Марджери, по-видимому, была рада, очень рада его видеть; она протянула ему руку ни минуты не задумываясь и без малейшей аффектации.

— Я много думал об этом браке… — начал он.

— И я тоже, — подхватила она, — и я все более и более уважаю вас, как человека умного и проницательного; вы сумели тогда лучше понять меня, чем я сама себя понимала, и теперь я совершенно уверена, что вы были правы и что нам лучше оставаться с вами в дружеских отношениях.

— А все-таки я… — попытался было возразить Вилли, но она поспешила перебить его.

— Вы, должно быть, устали, — заговорила она, — садитесь, пожалуйста, и позвольте мне принести вам стаканчик вина. День сегодня такой жаркий. А я хотела бы, чтобы вы остались довольны сегодняшним вашим визитом к нам, потому что я желаю, чтобы вы часто-часто навещали нас, раз в неделю, если у вас будет время; я всегда так рада видеть своих друзей, и отец тоже.

«Ну и прекрасно, — мысленно решил Вилли, — как видно, я действительно был прав в конце концов». И он провел очень приятно время в гостях у дочери пастора в ее милом обществе и вернулся домой в прекраснейшем расположении духа, после чего не стал более думать о своем сватовстве и предал все это дело полному забвению.

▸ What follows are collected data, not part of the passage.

(* ===== verification/JsonValue.v ===== *)
(** JSON values: what the syntax trees of [JsonGrammar.v] denote, which is the
    specification of the second part of [src/json_decode.c]. *)

From stdpp Require Import sorting.
From S2P Require Import Prelude Memory Buffer Object Canonical JsonParse JsonGrammar JsonAccept JsonDecode.

(** ** Strings *)

Definition hex_value (c : Z) : Z := if c <=? 57 then c - 48 else if c <=? 70 then c - 55 else c - 87.

(** Four hexadecimal digits. *)
Definition read_hex4 (bs : bytes) : option (Z * bytes) :=
  match bs with
  | a :: b :: c :: d :: r =>
      if is_hex a && is_hex b && is_hex c && is_hex d
      then Some (((hex_value a * 16 + hex_value b) * 16 + hex_value c) * 16 + hex_value d, r)
      else None
  | _ => None
  end.

(** The UTF-8 encoding of a code point (RFC 3629). *)
Definition utf8 (cp : Z) : bytes :=
  if cp <=? 0x7F then [cp]
  else if cp <=? 0x7FF then [0xC0 + cp / 64; 0x80 + cp mod 64]
  else if cp <=? 0xFFFF then [0xE0 + cp / 4096; 0x80 + cp / 64 mod 64; 0x80 + cp mod 64]
  else [0xF0 + cp / 262144; 0x80 + cp / 4096 mod 64; 0x80 + cp / 64 mod 64; 0x80 + cp mod 64].

Definition high_surrogate (u : Z) : bool := in_range 0xD800 0xDBFF u.
Definition low_surrogate (u : Z) : bool := in_range 0xDC00 0xDFFF u.

(** [\uXXXX] *)
Definition read_unit (bs : bytes) : option (Z * bytes) :=
  r ← seq (expect 92) (expect 117) bs; read_hex4 r.

(** A code point, or a pair of surrogates. *)
Definition unescape_unicode (bs : bytes) : option (bytes * bytes) :=
  '(hi, r) ← read_unit bs;
  if high_surrogate hi then
    '(lo, r) ← read_unit r;
    if low_surrogate lo then Some (utf8 (0x10000 + (hi - 0xD800) * 0x400 + (lo - 0xDC00)), r) else None
  else if low_surrogate hi then None
  else Some (utf8 hi, r).

(** The escape at the front of a text: the bytes it stands for, and the rest. *)
Definition unescape_one (bs : bytes) : option (bytes * bytes) :=
  match bs with
  | _ :: c :: r =>
      if c =? 117 then unescape_unicode bs
      else c ← escape_char c; Some ([c], r)
  | _ => None
  end.

Fixpoint unescape (n : nat) (bs : bytes) : option bytes :=
  match bs with
  | [] => Some []
  | b :: r =>
      match n with
      | O => None
      | S n =>
          if b =? 92 then '(x, r) ← unescape_one bs; y ← unescape n r; Some (x ++ y)
          else y ← unescape n r; Some (b :: y)
      end
  end.

(** The string that the characters of a text denote. *)
Definition string_value (bs : bytes) : option bytes := unescape (length bs) bs.

Example string_value_example :
  string_value (GG_STR "a\n\u00e9\uD83D\uDE00") = Some [97; 10; 0xC3; 0xA9; 0xF0; 0x9F; 0x98; 0x80].
Proof. by vm_compute. Qed.

(** ** Values *)

Inductive jvalue :=
  | JNull
  | JBool (b : bool)
  | JI64 (z : Z)
  | JF64 (bits : Z)
  | JStr (bs : bytes)
  | JArr (vs : list jvalue)
  | JObj (kvs : list (bytes * jvalue)).

(** The first of the members with each key, in the order of the keys. *)
Fixpoint first_members {A} (seen : list bytes) (kvs : list (bytes * A)) : list (bytes * A) :=
  match kvs with
  | [] => []
  | kv :: kvs =>
      if decide (kv.1 ∈ seen) then first_members seen kvs else kv :: first_members (kv.1 :: seen) kvs
  end.

Fixpoint insert_member {A} (x : bytes * A) (l : list (bytes * A)) : list (bytes * A) :=
  match l with
  | [] => [x]
  | y :: l' => if lex_lt x.1 y.1 then x :: l else y :: insert_member x l'
  end.

Definition canonical_members {A} (kvs : list (bytes * A)) : list (bytes * A) :=
  foldr insert_member [] (first_members [] kvs).

(** The canonical form of a map: for each key its first member, in the order of
    the keys. *)

Section canonical.
Context {A : Type}.
Implicit Types (kvs : list (bytes * A)).

Definition member_lt (x y : bytes * A) : Prop := lex_lt x.1 y.1 = true.

#[export] Instance member_lt_antisym : AntiSymm (=) member_lt.
Proof. intros x y H1 H2. unfold member_lt in *. apply lex_lt_asym in H1. congruence. Qed.

#[export] Instance member_lt_trans : Transitive member_lt.
Proof. intros x y z. apply lex_lt_trans. Qed.

Lemma insert_member_perm x kvs : insert_member x kvs ≡ₚ x :: kvs.
Proof.
  induction kvs as [|y kvs IH]; [done|]. cbn [insert_member]. case_if; [done|]. rewrite IH. apply Permutation_swap.
Qed.

Lemma canonical_members_perm kvs : canonical_members kvs ≡ₚ first_members [] kvs.
Proof.
  unfold canonical_members. induction (first_members [] kvs) as [|x l IH]; [done|]. cbn [foldr].
  by rewrite insert_member_perm, IH.
Qed.

Lemma insert_member_sorted x kvs :
  StronglySorted member_lt kvs -> x.1 ∉ kvs.*1 -> StronglySorted member_lt (insert_member x kvs).
Proof.
  induction kvs as [|y kvs IH]; intros Hs Hx; [by repeat constructor|]. cbn [insert_member fmap list_fmap] in *.
  apply StronglySorted_inv in Hs as [Hs Hy]. apply not_elem_of_cons in Hx as [Hne Hx]. case_if.
  - apply SSorted_cons; [by constructor|]. constructor; [done|].
    eapply Forall_impl; [exact Hy|]. intros z Hz. by etrans.
  - apply SSorted_cons; [by apply IH|]. rewrite insert_member_perm. constructor; [|done].
    unfold member_lt. destruct (lex_lt y.1 x.1) eqn:Hl; [done|]. by destruct Hne; apply lex_lt_total.
Qed.

Lemma first_members_keys seen kvs k : k ∈ (first_members seen kvs).*1 -> k ∉ seen.
Proof.
  revert seen. induction kvs as [|kv kvs IH]; intros seen; [by intros ?%elem_of_nil|]. cbn [first_members].
  case_decide; [apply IH|]. cbn [fmap list_fmap]. intros [->|Hk]%elem_of_cons; [done|].
  apply IH in Hk. by apply not_elem_of_cons in Hk as [_ ?].
Qed.

Lemma first_members_nodup seen kvs : NoDup (first_members seen kvs).*1.
Proof.
  revert seen. induction kvs as [|kv kvs IH]; intros seen; [constructor|]. cbn [first_members].
  case_decide; [apply IH|]. cbn [fmap list_fmap]. constructor; [|apply IH].
  intros Hk%first_members_keys. by apply not_elem_of_cons in Hk as [? _].
Qed.

Lemma canonical_members_sorted kvs : StronglySorted member_lt (canonical_members kvs).
Proof.
  unfold canonical_members. pose proof (first_members_nodup [] kvs) as Hn.
  induction (first_members [] kvs) as [|x l IH]; [constructor|]. cbn [foldr fmap list_fmap] in *.
  apply NoDup_cons in Hn as [Hx Hn]. apply insert_member_sorted; [by apply IH|].
  assert (foldr insert_member [] l ≡ₚ l) as ->; [|done].
  clear. induction l as [|y l IH]; [done|]. cbn [foldr]. by rewrite insert_member_perm, IH.
Qed.

(** It is determined by the order and the members. *)
Lemma canonical_members_unique kvs l :
  StronglySorted member_lt l -> l ≡ₚ first_members [] kvs -> l = canonical_members kvs.
Proof.
  intros Hs Hp. eapply (StronglySorted_unique member_lt); [done|apply canonical_members_sorted|].
  by rewrite Hp, canonical_members_perm.
Qed.

Lemma zlen_canonical_members kvs : zlen (canonical_members kvs) <= zlen kvs.
Proof.
  unfold zlen. rewrite canonical_members_perm. assert (forall seen, length (first_members seen kvs) <= length kvs)%nat
    as H; [|specialize (H []); lia].
  induction kvs as [|kv kvs IH]; intros seen; [done|]. cbn [first_members length].
  case_decide; [specialize (IH seen)|specialize (IH (kv.1 :: seen))]; simpl; lia.
Qed.
End canonical.

Section eval.
(** The value of the text of a number that is not an integer: its bits, and
    whether it is out of range. *)
Context (to_f64 : bytes -> Z * bool).

(** The value of a syntax tree, and what is left of [free] bytes after the
    arrays of its lists and maps are allocated; or the first error. *)
Fixpoint eval (s : jsyn) (free : Z) : outcome (jvalue * Z) :=
  match s with
  | SStr raw => match string_value raw with Some x => Ok (JStr x, free) | None => Fail GG_ERR_PARSE end
  | SNum text true =>
      let '(bits, range_error) := to_f64 text in
      if range_error : bool then Fail GG_ERR_RANGE else Ok (JF64 bits, free)
  | SNum text false => z ← gg_str_to_int64 text; Ok (JI64 z, free)
  | SArr ss =>
      if free <? sizeof_GgObject * zlen ss then Fail GG_ERR_NOMEM else
      '(vs, free) ← (fix go ss free := match ss with
        | [] => Ok ([], free)
        | s :: ss => '(v, free) ← eval s free; '(vs, free) ← go ss free; Ok (v :: vs, free)
        end) ss (free - sizeof_GgObject * zlen ss);
      Ok (JArr vs, free)
  | SObj kvs =>
      if free <? sizeof_GgKV * zlen kvs then Fail GG_ERR_NOMEM else
      '(kvs, free) ← (fix go kvs free := match kvs with
        | [] => Ok ([], free)
        | (k, s) :: kvs =>
            match string_value k with
            | None => Fail GG_ERR_PARSE
            | Some k => '(v, free) ← eval s free; '(kvs, free) ← go kvs free; Ok ((k, v) :: kvs, free)
            end
        end) kvs (free - sizeof_GgKV * zlen kvs);
      Ok (JObj (canonical_members kvs), free)
  | STrue => Ok (JBool true, free)
  | SFalse => Ok (JBool false, free)
  | SNull => Ok (JNull, free)
  end.

Fixpoint eval_elems (ss : list jsyn) (free : Z) : outcome (list jvalue * Z) :=
  match ss with
  | [] => Ok ([], free)
  | s :: ss => '(v, free) ← eval s free; '(vs, free) ← eval_elems ss free; Ok (v :: vs, free)
  end.

Fixpoint eval_members (kvs : list (bytes * jsyn)) (free : Z) : outcome (list (bytes * jvalue) * Z) :=
  match kvs with
  | [] => Ok ([], free)
  | (k, s) :: kvs =>
      match string_value k with
      | None => Fail GG_ERR_PARSE
      | Some k => '(v, free) ← eval s free; '(kvs, free) ← eval_members kvs free; Ok ((k, v) :: kvs, free)
      end
  end.

Lemma eval_SArr ss free :
  eval (SArr ss) free =
    if free <? sizeof_GgObject * zlen ss then Fail GG_ERR_NOMEM else
    '(vs, free) ← eval_elems ss (free - sizeof_GgObject * zlen ss); Ok (JArr vs, free).
Proof.
  cbn [eval]. destruct (_ <? _); [done|]. apply (f_equal (fun x => '(vs, free) ← x; Ok (JArr vs, free))).
  generalize (free - sizeof_GgObject * zlen ss).
  induction ss as [|s ss IH]; intros f; [done|]. cbn [eval_elems]. destruct (eval s f) as [[v f']| |]; [|done..].
  cbn [mbind outcome_bind]. by rewrite IH.
Qed.

Lemma eval_SObj kvs free :
  eval (SObj kvs) free =
    if free <? sizeof_GgKV * zlen kvs then Fail GG_ERR_NOMEM else
    '(kvs, free) ← eval_members kvs (free - sizeof_GgKV * zlen kvs); Ok (JObj (canonical_members kvs), free).
Proof.
  cbn [eval]. destruct (_ <? _); [done|].
  apply (f_equal (fun x => '(kvs, free) ← x; Ok (JObj (canonical_members kvs), free))).
  generalize (free - sizeof_GgKV * zlen kvs).
  induction kvs as [|[k s] kvs IH]; intros f; [done|]. cbn [eval_members].
  destruct (string_value k); [|done]. destruct (eval s f) as [[v f']| |]; [|done..].
  cbn [mbind outcome_bind]. by rewrite IH.
Qed.
End eval.

(** The value of a whole text. *)
Definition json_value (to_f64 : bytes -> Z * bool) (bs : bytes) (free : Z) : outcome (jvalue * Z) :=
  match parse_json bs with
  | None => Fail GG_ERR_PARSE
  | Some (s, r) => '(v, free) ← eval to_f64 s free; if bool_decide (r = []) then Ok (v, free) else Fail GG_ERR_PARSE
  end.

(** A text where back quotes stand for double quotes. *)
Definition quoted (s : string) : bytes := (fun c => if c =? 96 then 34 else c) <$> GG_STR s.

Example json_value_example :
  json_value (fun _ => (0, false)) (quoted "{ `b`:[-7 ], `a`:`x\n`, `b`:null}") 100 =
    Ok (JObj [(GG_STR "a", JStr [120; 10]); (GG_STR "b", JArr [JI64 (-7)])], 26).
Proof. by vm_compute. Qed.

Почти целых три года Вилли и Марджери продолжали поддерживать между собой подобные отношения, видясь раз или два в неделю и не обмениваясь никогда не единым словом о любви. И в продолжение всего этого времени Вилли был, по-видимому, так счастлив, как только может быть счастлив человек на земле. Он часто даже сам себе урезал радость частых свиданий с Марджери; нередко, дойдя до половины пути к церковному дому, он возвращался назад, как будто для того, чтобы разжечь свой аппетит. На одном из поворотов пути было такое место, откуда можно было видеть церковный шпиль и колокольню, как будто втиснутые между двумя поросшими сосновым лесом склонами гор, на фоне треугольного клочка долины. Это место Вилли особенно облюбовал для своих размышлений; здесь он садился и обдумывал и обсуждал все свои впечатления, прежде чем вернуться домой. Окрестные крестьяне до того привыкли постоянно видеть его на этом месте в сумерки, что прозвали этот изгиб дороги «Уголок Вилли с мельницы».

По прошествии же трех лет Марджери сыграла с ним жестокую шутку, выйдя замуж за кого-то другого. Вилли с достоинством выдержал свой характер и при случае высказывался, что, насколько он знал женщин, он поступил тогда весьма разумно и осторожно, что три года тому назад не женился на ней сам. Несомненно, что она сама мало знала себя и, несмотря на ее обманчиво рассудительный и сознательный вид и спокойную уверенность в себе, была так же непостоянна и изменчива, как и все остальные женщины. «Мне остается только поздравить себя, что я благополучно избежал соблазна», — говорил он, и при этом становился еще более высокого мнения о своем уме и рассудительности. Но в душе он был крайне недоволен случившимся. В продолжение месяца или двух постоянно дулся и был не в духе, и сильно похудел к немалому удивлению его двух работников или слуг.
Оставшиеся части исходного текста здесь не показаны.